## ASSIGNED TASK:
The answer must be a single number: the count of lines in the records below that contain the word "through".

** PROVIDED INFORMATION follows **

(** C2: without the header, or with the value 0, there is no deadline
    and no error; a negative value is an invalid-timeout error; a
    positive value that the offset reaches ([offset >= t]) is a
    too-tight error; every other value [t] gives the [float64]
    difference [t - offset] and no error. *)
Theorem C2_deadline_deriver_cases (r : Request) (offset : float64) :
  (Header r !! timeoutHeader = None ->
   getScrapeTimeoutSeconds ParseFloat r offset = (0%float, None)) /\
  (forall v t,
     mapGet (Header r) timeoutHeader = v -> v <> "" -> ParseFloat v = (t, None) ->
     ((t =? 0)%float = true ->
      getScrapeTimeoutSeconds ParseFloat r offset = (0%float, None)) /\
     ((t <? 0)%float = true ->
      getScrapeTimeoutSeconds ParseFloat r offset = (0%float, Some (ErrInvalidTimeout t))) /\
     ((0 <? t)%float = true -> (t <=? offset)%float = true ->
      getScrapeTimeoutSeconds ParseFloat r offset
      = (0%float, Some (ErrTimeoutTooTight offset t))) /\
     ((t =? 0)%float = false -> (t <? 0)%float = false ->
      ((0 <? t)%float && (t <=? offset)%float) = false ->
      getScrapeTimeoutSeconds ParseFloat r offset = ((t - offset)%float, None))).
Proof.
  split; [apply deriver_absent|]. intros v t Hget Hv Hparse.
  refine (conj _ (conj _ (conj _ _))).
  - by apply (deriver_zero r offset v t).
  - by apply (deriver_negative r offset v t).
  - by apply (deriver_too_tight r offset v t).
  - by apply (deriver_otherwise r offset v t).
Qed.
End Deadline.

Section DeadlineExamples.
Import Collector Exporter.
(* ===== verification/_CoqProject ===== *)
-Q . S2P
Prelude.v
Primitives.v
MoveTypes.v
Errors.v
BaseFee.v
Envelope.v
Fees.v
EvMap.v
Transactions.v
Blocks.v
Receipts.v
Payloads.v
Application.v
Chain.v
Simulation.v
MoveVm.v
EthToken.v
ToyVm.v
Nonces.v
TagValidation.v
Events.v
Execution.v
Storage.v
StateTree.v
GenesisImage.v
EvmState.v
EvmCalls.v
SolidityAbi.v
StateQueries.v
World.v
Publication.v
Queries.v
Columns.v
RocksDb.v
RocksState.v
Heed.v
HeedState.v
Crash.v
RocksNode.v
Rpc.v
BridgedTokens.v
Engine.v
Api.v
Server.v
Genesis.v
Node.v
Dependencies.v
DiskDependencies.v
GenesisBuilder.v
(* ===== verification/MoveTypes.v ===== *)
(** The data types of the Move core library that the program builds and takes
    apart by their constructors: type tags, values and layouts.  They are data
    only; every operation the library defines on them is a parameter of the
    component that calls it. *)
From S2P Require Import Prelude Primitives.

Local Open Scope Z_scope.

(** [move_core_types::language_storage::TypeTag] and [StructTag]. *)
Inductive TypeTag :=
| TBool | TU8 | TU16 | TU32 | TU64 | TU128 | TU256 | TAddress | TSigner
| TVector (t : TypeTag)
| TStruct (s : StructTag)
with StructTag :=
| MkStructTag (address : AccountAddress) (module name : string) (type_args : list TypeTag).

Definition tag_address (s : StructTag) := let '(MkStructTag a _ _ _) := s in a.
Definition tag_module (s : StructTag) := let '(MkStructTag _ m _ _) := s in m.
Definition tag_name (s : StructTag) := let '(MkStructTag _ _ n _) := s in n.
Definition tag_type_args (s : StructTag) := let '(MkStructTag _ _ _ l) := s in l.

(** [ModuleId]: the address and the name of a module. *)
Record ModuleId := MkModuleId { module_address : AccountAddress; module_name : string }.

Definition tag_module_id (s : StructTag) : ModuleId := MkModuleId (tag_address s) (tag_module s).

(** [move_core_types::value::MoveValue]; a struct is seen through
    [into_optional_variant_and_fields]. *)
Inductive MoveValue :=
| VBool (b : bool)
| VU8 (z : Z) | VU16 (z : Z) | VU32 (z : Z) | VU64 (z : Z) | VU128 (z : Z) | VU256 (z : Z)
| VAddress (a : AccountAddress)
| VSigner (a : AccountAddress)
| VVector (l : list MoveValue)
| VStruct (variant : option Z) (fields : list MoveValue).

(** [move_core_types::value::MoveTypeLayout] and [MoveStructLayout]; a field is
    its name with its layout.  A native layout comes with the kind of the native,
    which the program does not look at. *)
Inductive MoveTypeLayout :=
| LBool | LU8 | LU16 | LU32 | LU64 | LU128 | LU256 | LAddress | LSigner
| LVector (l : MoveTypeLayout)
| LStruct (s : MoveStructLayout)
| LNative (l : MoveTypeLayout)
with MoveStructLayout :=
| LRuntime (fields : list MoveTypeLayout)
| LWithTypes (type_ : StructTag) (fields : list (string * MoveTypeLayout))
| LWithFields (fields : list (string * MoveTypeLayout))
| LRuntimeVariants (variants : list (list MoveTypeLayout))
| LWithVariants (variants : list (string * list (string * MoveTypeLayout))).

(** Induction on layouts through the fields of structs with types. *)
Section LayoutInduction.
Variable P : MoveTypeLayout → Prop.
Hypothesis P_basic : ∀ l, match l with LVector _ | LStruct _ | LNative _ => False | _ => True end → P l.
Hypothesis P_vector : ∀ l, P l → P (LVector l).
Hypothesis P_native : ∀ l, P l → P (LNative l).
Hypothesis P_typed : ∀ tag fields, Forall (λ f, P f.2) fields → P (LStruct (LWithTypes tag fields)).
Hypothesis P_struct : ∀ s, match s with LWithTypes _ _ => False | _ => True end → P (LStruct s).

Lemma layout_fields_ind : ∀ l, P l.
Proof.
  fix IH 1. intros [| | | | | | | | |l|s|l]; try by apply P_basic.
  - apply P_vector, IH.
  - destruct s as [|tag fields| | |]; try by apply P_struct.
    apply P_typed. induction fields as [|[name l] fields IHf]; constructor; [apply IH|exact IHf].
  - apply P_native, IH.
Qed.
End LayoutInduction.

Fixpoint TypeTag_eq_dec (x y : TypeTag) : {x = y} + {x ≠ y}
with StructTag_eq_dec (x y : StructTag) : {x = y} + {x ≠ y}.
Proof.
  - decide equality.
  - decide equality; try apply String.string_dec.
    + apply (List.list_eq_dec TypeTag_eq_dec).
    + apply (List.list_eq_dec Z.eq_dec).
Defined.

#[export] Instance TypeTag_eqdec : EqDecision TypeTag := TypeTag_eq_dec.
#[export] Instance StructTag_eqdec : EqDecision StructTag := StructTag_eq_dec.
#[export] Instance ModuleId_eqdec : EqDecision ModuleId.
Proof. solve_decision. Defined.

(** [AccountAddress::ONE], the address of the framework and of the EVM native. *)
Definition address_one : AccountAddress := replicate 31 0 ++ [1].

** End of PROVIDED INFORMATION **

## EXERCISE ANSWER:
2